Breathless, his head spinning and his heart pounding, he drew her towards him and held her tight.
At last. As the charge hit him, she felt so soft and luscious and inviting. He thought he had inoculated his weaker side against the risks of passion and pain, but apparently not. The timing and the context weren’t perfect, but he wouldn’t let that get in the way. Unbelievably smart and tender, all at once.
As they undressed in the bedroom he never took his eyes off her. He saw the reflection of their naked bodies and the dancing shadows across the room in the mirror behind her.
‘Why did it take you so long?’ she whispered as they lay next to each other in the bed.
‘I must have always known,’ he said.
‘Well, we finally made it, that’s all that matters,’ Sam replied, head tilted on one side, giving him that look. ‘We’d better make up for lost time.’
They started tentatively and then came together in an explosive, mind-and-body cleansing sense of release, unlike anything he had ever known. In the space of a couple of hours she had reset his life. As he stared in wonder at her sleeping face, he couldn’t believe his luck.
Several hours later, he heard the sound of his phone vibrating from inside his trousers, which lay in a heap on the floor by his bed. At that time of night, it could only be Jenny. He stretched out his arm and managed to switch it off, without disturbing the rhythm of Sam’s breathing beside him.
CHAPTER THIRTEEN
When he woke up shortly before six the following morning, feeling Sam’s smooth warm skin alongside him, he gave a half-sigh, half-groan of pleasure.

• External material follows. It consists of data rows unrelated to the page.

(* ===== verification/System.v ===== *)
(** * The whole server

    The goroutines the server runs, and the invariants of their interleavings.
    [server_prog] lists the programs that may be started at any time: one for
    each HTTP request, the worker's slots, the stale sweep, the scheduler's
    ticks and the retention sweeps.  The environment lets time pass and decides
    which calls fail. *)

From S2P Require Import Prelude.
From S2P Require Import Prog.
From S2P Require Import GoStrings.
From S2P Require Import Strconv.
From S2P Require Import Model.
From S2P Require Import World.
From S2P Require Import Config.
From S2P Require Import Http.
From S2P Require Import Auth.
From S2P Require Import Alert.
From S2P Require Import TestRepo.
From S2P Require Import JobRepo.
From S2P Require Import RunRepo.
From S2P Require Import Secrets.
From S2P Require Import Paths.
From S2P Require Import Bundle.
From S2P Require Import Runtime.
From S2P Require Import Storage.
From S2P Require Import Screenshots.
From S2P Require Import Worker.
From S2P Require Import Scheduler.
From S2P Require Import Retention.
From S2P Require Import Handler.
From S2P Require Import Endpoints.
From S2P Require Import Invariants.

Section server.
Context `{E : Ext} `{!ExtLaws E} `{St : Storage} `{!StorageFrame St}.
Variable Duration_String : Z → string.
Variable config : Config.t.
Variable box : Box.
Variable verifier : option Verifier.t.

Inductive server_prog : prog world unit → Prop :=
| server_request r :
    server_prog (_ ← serve config box verifier r; mret tt)
| server_work workerID :
    server_prog (work_once Duration_String box workerID)
| server_stale : server_prog sweep_stale
| server_tick : server_prog tick
| server_retention alive policy :
    server_prog (_ ← Sweep alive policy; mret tt).

Inductive environment : world → world → Prop :=
| env_passes w now faults http :
    (w.(w_now) ≤ now)%Z →
    environment w (with_now now (with_faults faults (with_http http w))).

(** ** Every program keeps the invariant *)

Lemma deleteStorage_sys e : prog_ok sys_ok (deleteStorage e) (λ _, True).
Proof. apply deleteStorage_ok, sys_ok_storage. Qed.
Lemma UploadArtifact_sys u c : prog_ok sys_ok (UploadArtifact u c) (λ _, True).
Proof. apply upload_artifact_ok, sys_ok_storage. Qed.
Lemma UploadLog_sys u r c : prog_ok sys_ok (UploadLog u r c) (λ _, True).
Proof. apply upload_log_ok, sys_ok_storage. Qed.
Lemma UploadBlob_sys k c : prog_ok sys_ok (UploadBlob k c) (λ _, True).
Proof. apply upload_blob_ok, sys_ok_storage. Qed.
Lemma DownloadBlob_sys k : prog_ok sys_ok (DownloadBlob k) (λ _, True).
Proof. apply download_ok, sys_ok_storage. Qed.
Lemma DeletePrefix_sys k : prog_ok sys_ok (DeletePrefix k) (λ _, True).
Proof. apply delete_prefix_ok, sys_ok_storage. Qed.
Lemma DeleteObject_sys k : prog_ok sys_ok (DeleteObject k) (λ _, True).
Proof. apply delete_object_ok, sys_ok_storage. Qed.

#[local] Hint Resolve deleteStorage_sys UploadArtifact_sys UploadLog_sys UploadBlob_sys
  DownloadBlob_sys DeletePrefix_sys DeleteObject_sys : byot.

(** Reads. *)
Lemma GetByID_sys id : preserves sys_ok (TestRepo.GetByID id) (λ _, True).
Proof. apply query_sys_ok_True. Qed.
Lemma ListWithLastRun_sys : preserves sys_ok TestRepo.ListWithLastRun (λ _, True).
Proof. apply query_sys_ok_True. Qed.
Lemma ListDueScheduled_sys now : preserves sys_ok (TestRepo.ListDueScheduled now) (λ _, True).
Proof. apply query_sys_ok_True. Qed.
Lemma HasActiveJob_sys id : preserves sys_ok (JobRepo.HasActiveJob id) (λ _, True).
Proof. apply query_sys_ok_True. Qed.
Lemma ListActiveForTest_sys id : preserves sys_ok (Queue.ListActiveForTest id) (λ _, True).
Proof. apply query_sys_ok_True. Qed.
Lemma GetStatus_sys id : preserves sys_ok (Queue.GetStatus id) (λ _, True).
Proof. apply query_sys_ok_True. Qed.
Lemma runs_ListByTestID_sys id : preserves sys_ok (TestRunRepo.ListByTestID id) (λ _, True).
Proof. apply query_sys_ok_True. Qed.
Lemma run_GetByID_sys id : preserves sys_ok (TestRunRepo.GetByID id) (λ _, True).
Proof. apply query_sys_ok_True. Qed.
Lemma shots_ListByRunID_sys id : preserves sys_ok (ScreenshotRepo.ListByRunID id) (λ _, True).
Proof. apply query_sys_ok_True. Qed.
Lemma shot_GetByUUID_sys id : preserves sys_ok (ScreenshotRepo.GetByUUID id) (λ _, True).
Proof. apply query_sys_ok_True. Qed.
Lemma env_List_sys id : preserves sys_ok (EnvRepo.List id) (λ _, True).
Proof. apply query_sys_ok_True. Qed.
Lemma ListExpiredRuns_sys m c l : preserves sys_ok (RetentionRepo.ListExpiredRuns m c l) (λ _, True).
Proof. apply query_sys_ok_True. Qed.
Lemma QCancel_sys t r : preserves sys_ok (Queue.CancelActiveForTest t r) (λ _, True).
Proof. apply CancelActiveForTest_keeps. Qed.
Lemma QFailStale_sys g : preserves sys_ok (Queue.FailStale g) (λ _, True).
Proof. apply FailStale_keeps. Qed.
Lemma IsPaused_sys : preserves sys_ok IsPaused (λ _, True).
Proof. apply gets_keeps. Qed.

#[local] Hint Resolve GetByID_sys ListWithLastRun_sys ListDueScheduled_sys HasActiveJob_sys
  ListActiveForTest_sys GetStatus_sys runs_ListByTestID_sys run_GetByID_sys shots_ListByRunID_sys
  shot_GetByUUID_sys env_List_sys ListExpiredRuns_sys QCancel_sys QFailStale_sys IsPaused_sys : byot.
(* ===== verification/WitnessesServer.v ===== *)
(** * Witnesses for the pool, the running server and its start-up

    Schedules of the pool and of the site, and a platform on which every call
    succeeds, for the theorems of [Pool], [Main] and [Startup]. *)

From S2P Require Import Prelude.
From S2P Require Import Prog.
From S2P Require Import GoStrings.
From S2P Require Import Model.
From S2P Require Import World.
From S2P Require Import Config.
From S2P Require Import Auth.
From S2P Require Import JobRepo.
From S2P Require Import RunRepo.
From S2P Require Import Secrets.
From S2P Require Import Storage.
From S2P Require Import Minio.
From S2P Require Import Supabase.
From S2P Require Import Demo.
From S2P Require Import Worker.
From S2P Require Import Invariants.
From S2P Require Import System.
From S2P Require Import Pool.
From S2P Require Import Main.
From S2P Require Import Startup.
From S2P Require Import Witnesses.

(** ** A pool of two slots on a queue of numbers, whose jobs make one step *)

Definition count_down : M nat (res (option nat)) := λ n,
  match n with O => (Ok None, O) | S m => (Ok (Some n), m) end.
Definition log_job (j : nat) : prog nat unit := call (λ n, (tt, n)).

Definition two_busy : list RunPool.event :=
  [RunPool.Tick; RunPool.SelectTick; RunPool.Fill; RunPool.Next; RunPool.Fill; RunPool.Next].

Definition busy : nat * RunPool.t nat :=
  (3, RunPool.mk RunPool.Filling 2 false false false 2
        [RunPool.Handling (log_job 5); RunPool.Handling (log_job 4)]).

Lemma busy_reachable : RunPool.pool_reachable 2 count_down log_job busy.
Proof. apply (RunPool.fires_reachable _ _ _ two_busy 5). reflexivity. Defined.

Lemma pool_bounded_witness :
  sum_list_with RunPool.handling busy.2.(RunPool.workers) = 2 ∧ (Z.of_nat busy.2.(RunPool.sem) ≤ Z.max 1 2)%Z.
Proof. split; [reflexivity|]. apply (RunPool.pool_bounded 2 count_down log_job busy busy_reachable). Defined.

(** [fill] finds both slots taken; then the first job ends. *)
Definition full : nat * RunPool.t nat := (busy.1, RunPool.goto RunPool.Selecting busy.2).
Definition freed : nat * RunPool.t nat :=
  (3, RunPool.mk RunPool.Selecting 1 true false false 2 [RunPool.Finishing; RunPool.Handling (log_job 4)]).

Lemma freed_waiting : rtc (RunPool.waiting 2 count_down log_job) full freed.
Proof.
  do 3 (eapply rtc_l; [split; [apply (RunPool.pool_fires _ _ _ (RunPool.Work 0)); reflexivity|reflexivity]|]).
  apply rtc_refl.
Defined.

Lemma no_lost_wakeup_witness :
  RunPool.sem freed.2 = 1 ∧
  ∃ c, RunPool.fire 2 count_down log_job RunPool.SelectWake freed = Some c ∧ c.2.(RunPool.loc) = RunPool.Filling.
Proof.
  split; [reflexivity|].
  destruct (RunPool.no_lost_wakeup 2 count_down log_job busy full freed busy_reachable) as [H|[H|H]];
    [reflexivity|reflexivity|reflexivity|exact freed_waiting|discriminate H| |exact H].
  exfalso. repeat (apply elem_of_cons in H as [H|H]; [discriminate H|]). by apply elem_of_nil in H.
Defined.

Definition stopping : nat * RunPool.t nat := (busy.1, RunPool.with_cancelled true busy.2).

Lemma shutdown_ends_witness :
  Acc (RunPool.progress 2 count_down log_job) stopping.2 ∧
  ∃ e c, e ∉ [RunPool.Tick; RunPool.Cancel] ∧ RunPool.fire 2 count_down log_job e stopping = Some c.
Proof.
  destruct (RunPool.shutdown_ends 2 count_down log_job stopping) as (Hacc & Hgo & _).
  - apply (RunPool.fires_reachable _ _ _ (two_busy ++ [RunPool.Cancel]) 5). reflexivity.
  - reflexivity.
  - split; [exact Hacc|]. apply Hgo. discriminate.
Defined.

(** ** The site: a claim, and a shutdown *)

Abbreviation demo_step := (Site.step no_duration demo_config None None "w1").
Abbreviation demo_init := (Site.init demo_config).

Ltac pool_does e :=
  eapply rtc_l; [apply (Site.pool_step _ _ _ _ _ e); [reflexivity|discriminate|reflexivity]|].

Definition claimed_pool : RunPool.t world :=
  RunPool.mk RunPool.Filling 1 false false false 1
    [RunPool.Handling (match (Queue.Dequeue "w1" small).1 with
       | Ok (Some job) => handleJob no_duration None job | _ => mret tt end)].
Definition claimed : world * Site.t :=
  ((Queue.Dequeue "w1" small).2,
   Site.mk Site.Serving false [] claimed_pool sweepStale_start scheduler_start (Site.sweeper demo_init)).

Lemma claimed_reachable : Site.site_reachable no_duration demo_config None None "w1" small claimed.
Proof.
  unfold Site.site_reachable. unfold Site.init. pool_does RunPool.Tick. pool_does RunPool.SelectTick.
  pool_does RunPool.Fill. pool_does RunPool.Next. apply rtc_refl.
Defined.

Lemma site_refines_system_witness :
  claims claimed.1 = ["1"] ∧
  ∃ T, length T = 2 ∧
    reachable (server_prog no_duration demo_config None None) environment small (claimed.1, T).
Proof.
  split; [vm_compute; reflexivity|].
  destruct (Site.site_refines_system no_duration demo_config None None "w1" small claimed claimed_reachable) as (T & HT & H).
  exists T. split; [|exact H]. rewrite HT. reflexivity.
Defined.

Lemma site_is_safe_witness : db_ok claimed.1.(w_db) ∧ NoDup (claims claimed.1).
Proof.
  destruct (Site.site_is_safe no_duration demo_config None None "w1" small claimed small_ok eq_refl claimed_reachable)
    as (Hdb & Hc & _). split; [exact Hdb|exact Hc].
Defined.

Definition stopped_pool : RunPool.t world := RunPool.mk RunPool.Returned 0 false false true 0 [].
Definition stopped : world * Site.t :=
  (small, Site.mk Site.Exited false [] stopped_pool sweepStale_start scheduler_start (Site.sweeper demo_init)).

Lemma stopped_reachable : Site.site_reachable no_duration demo_config None None "w1" small stopped.
Proof.
  unfold Site.site_reachable. unfold Site.init. eapply rtc_l; [apply Site.signal|].
  eapply rtc_l; [apply Site.stop_worker; left; reflexivity|].
  pool_does RunPool.SelectDone. pool_does RunPool.WaitDone.
  eapply rtc_l; [apply Site.exit; left; reflexivity|]. apply rtc_refl.
Defined.

Lemma shutdown_is_graceful_witness :
  stopped.2.(Site.requests) = [] ∧ stopped.2.(Site.pool).(RunPool.workers) = [].
Proof.
  destruct (Site.shutdown_is_graceful no_duration demo_config None None "w1" small stopped stopped_reachable
    eq_refl eq_refl) as (Hr & _ & Hw). split; [exact Hr|exact Hw].
Defined.

(** ** Start-up *)

Definition demo_env : string → string := λ k,
  if decide (k = "MINIO_ENDPOINT") then "https://minio.example.com"
  else if decide (k ∈ ["MINIO_ACCESS_KEY"; "MINIO_SECRET_KEY"; "MINIO_BUCKET"]) then "byot" else "".

#[local] Instance demo_platform : Platform := {|
  pgx_ParseConfig := λ _, true;
  pgx_NewWithConfig := λ _, mret (Ok tt);
  pgx_Ping := mret (Ok tt);
  iofs_New := Ok tt;
  migrate_New := λ _, mret (Ok tt);
  migrate_Up := mret ErrNoChange;
  docker_pull := λ _, mret (Ok tt);
  minio_New := λ _, Ok tt;
  minio_BucketExists := λ _, mret (Ok false);
  minio_MakeBucket := λ _ _, mret (Ok tt)
|}.

Definition demo_server : Server.t :=
  Server.mk (LoadConfig (H := demo_ext_with demo_env))
    (StoreMinio (MinioOptions.mk "minio.example.com" "byot" "byot" true "us-east-1" "byot"))
    None None (30 * Second).

Lemma main_serves_configured_witness :
  (run (main (E := demo_ext_with demo_env) ["byot"]) small).1 = Serving demo_server ∧
  (0 < demo_server.(Server.config).(Config.MaxTimeoutSeconds) < 2^63)%Z.
Proof.
  assert (run (main (E := demo_ext_with demo_env) ["byot"]) small = (Serving demo_server, small)) as H
    by (vm_compute; reflexivity).
  split; [rewrite H; reflexivity|].
  apply (main_serves_configured (E := demo_ext_with demo_env) ["byot"] small demo_server small H).
Defined.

For a few semi-conscious seconds, the day was bursting with promise and he was at one with the world. Then he glimpsed in his mind the tidal wave of frenzy that was roaring down the hill towards him: once he had made his decision, there would be no escape. He would have to deal with whatever they threw at him. Sliding out of bed and padding to the bathroom that morning would be the last time for months that he did anything slowly and entirely of his own volition. From now on he would be living under the relentless glare of the prying press – as well as fending off the dark forces of the state. Goodbye to the world he had known all his life, hello to …what exactly?

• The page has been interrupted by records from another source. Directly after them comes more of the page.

Lemma detach_keeps_touch_action_witness :
  let pg1 :=
    {| elements := [bound 0 blank_element];
       closures := [new_closure all_handlers no_options];
       page_ticks := 0 |} in
  let sched := [ (0%nat, pointerdown (contact 1 "touch" 10 10)) ] in
  nth_error (elements (blank_page 1)) 0 = Some blank_element /\
  nth_error (elements (detach 0 0 (deliver steady_clock sched pg1))) 0 =
    Some {| touchAction := "none"; listeners := [] |}.
Proof.
  intros pg1 sched. split; [cbn; reflexivity |].
  refine (proj1 (proj2
    (detach_keeps_touch_action steady_clock 0%nat all_handlers no_options
       (blank_page 1) blank_element sched pg1 (detach 0 0)
       (page_ok_blank 1) eq_refl _))).
  cbn. reflexivity.
Defined.
(** ** What each endpoint can change *)

Lemma registry_handlers_keep_uploads (item_id : string) (item : Item)
    (body : gmap string value) (w : World) :
  uploads (create_item item w).2 = uploads w
  ∧ (uploads (update_item item_id item w).2 = uploads w
     ∧ draws (update_item item_id item w).2 = draws w)
  ∧ (uploads (patch_item item_id body w).2 = uploads w
     ∧ draws (patch_item item_id body w).2 = draws w)
  ∧ (uploads (delete_item item_id w).2 = uploads w
     ∧ draws (delete_item item_id w).2 = draws w).
Proof. run. by destruct (items_db w !! item_id). Qed.

Lemma read_only_endpoint_world (ep : Endpoint) (params : list string)
    (req : Request) (w : World) :
  ep ∈ [EP_read_root; EP_read_items; EP_read_item; EP_search_items;
        EP_download_file; EP_list_files] →
  (call_endpoint ep params req w).2 = w.
Proof.
  intros Hep. unfold call_endpoint. set (item_id := default "" (head params)).
  repeat (apply elem_of_cons in Hep as [->|Hep]);
    [..| by apply elem_of_nil in Hep]; rewrite ?json_world; try done.
  - run. by destruct (items_db w !! item_id).
  - destruct (valid_search_query _ _); [|done].
    by rewrite json_world, search_items_world.
  - unfold mbind, M_bind. pose proof (download_file_world item_id w) as H.
    by destruct (download_file item_id w) as [[r|e] w'].
  - apply list_files_world.
Qed.

(** X17. The two stores are kept apart and only three endpoints draw random
    bytes: a request changes the registry only through Create, Replace,
    PartialUpdate or Delete, changes the uploads directory only through the
    two upload endpoints, and consumes random draws only through Create and
    the two upload endpoints. *)
Theorem endpoint_effects (ep : Endpoint) (params : list string)
    (req : Request) (w : World) :
  let w' := (call_endpoint ep params req w).2 in
  (ep ∉ [EP_create_item; EP_update_item; EP_patch_item; EP_delete_item] →
   items_db w' = items_db w)
  ∧ (ep ∉ [EP_upload_file; EP_upload_multiple_files] → uploads w' = uploads w)
  ∧ (ep ∉ [EP_create_item; EP_upload_file; EP_upload_multiple_files] →
     draws w' = draws w).
Proof.
  intros w'. subst w'.
  pose proof (λ item body, registry_handlers_keep_uploads
                (default "" (head params)) item body w) as Hreg.
  destruct ep;
    try (rewrite read_only_endpoint_world by (by repeat constructor); done);
    unfold call_endpoint;
    destruct (req_body req) as [|item|d|file|[|file files]];
    rewrite ?json_world;
    (split; [|split]); intros Hnot;
    try (destruct Hnot; by repeat constructor); try done.
  all: try (by destruct (Hreg item ∅) as (? & [? ?] & [? ?] & [? ?])).
  all: try (by destruct (Hreg widget d) as (? & [? ?] & [? ?] & [? ?])).
  all: try (by destruct (Hreg widget ∅) as (? & [? ?] & [? ?] & [? ?])).
  all: try apply upload_file_items_db.
  all: try apply upload_multiple_files_items_db.
Qed.

End App.

(** ** The handlers on concrete requests *)

(** C1. On the registry that holds the widget, a GET of [/items/search]
    with the valid filter [name=widget] should return the widget; the router
    hands the request to [read_item] with the id [search] and the client
    receives 404 Item not found, the world being left as it was.  Reached
    directly, [search_items] would raise on the first record. *)
Theorem search_route_is_shadowed :
  let serve := handle counting_urandom no_slash in
  let w := (serve create_widget empty_world).2 in
  reachable counting_urandom no_slash w
  ∧ valid_search_query (query_name search_widget) (query_min_price search_widget) = true
  ∧ search_spec (Some "widget") None (items_db w) =
      [VDict (with_id first_id (model_dump widget))]
  ∧ resolve routes GET "/items/search" false = Matched EP_read_item ["search"]
  ∧ serve search_widget w = (JSONResponse 404 (detail "Item not found"), w)
  ∧ search_items (Some "widget") None w = (Raise (AttributeError "name"), w).
Proof.
  intros serve w.
  split; [apply reachable_handle, reachable_start; reflexivity|].
  split; [reflexivity|].
  split; [vm_compute; reflexivity|].
  split; [reflexivity|].
  split; [vm_compute; reflexivity|].
  vm_compute; reflexivity.
Qed.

He quickly showered and dressed, and whispered goodbye to Sam, stroking her hair and telling her there was no need to hurry. They would see each other later at the meeting. He left a spare set of keys on the kitchen table, and a note asking her to lock the front door. As he dodged round the bleary-eyed commuters on the way to the tube station, he wondered how long the light-headedness would last.
He was the first to arrive that morning in the new open-plan office, which occupied two thousand square feet of a converted attic in Tufton Street, with a partial view from the window of the two western towers of Westminster Abbey. By seven thirty, all the members of the campaign team had arrived and were hard at work, claiming desks, installing computers, experimenting with the printer and the coffee machine. Sam was one of the last to arrive, and brought Matt a coffee. When he looked up and thanked her, she raised a finger to her lips and sat down a short distance away.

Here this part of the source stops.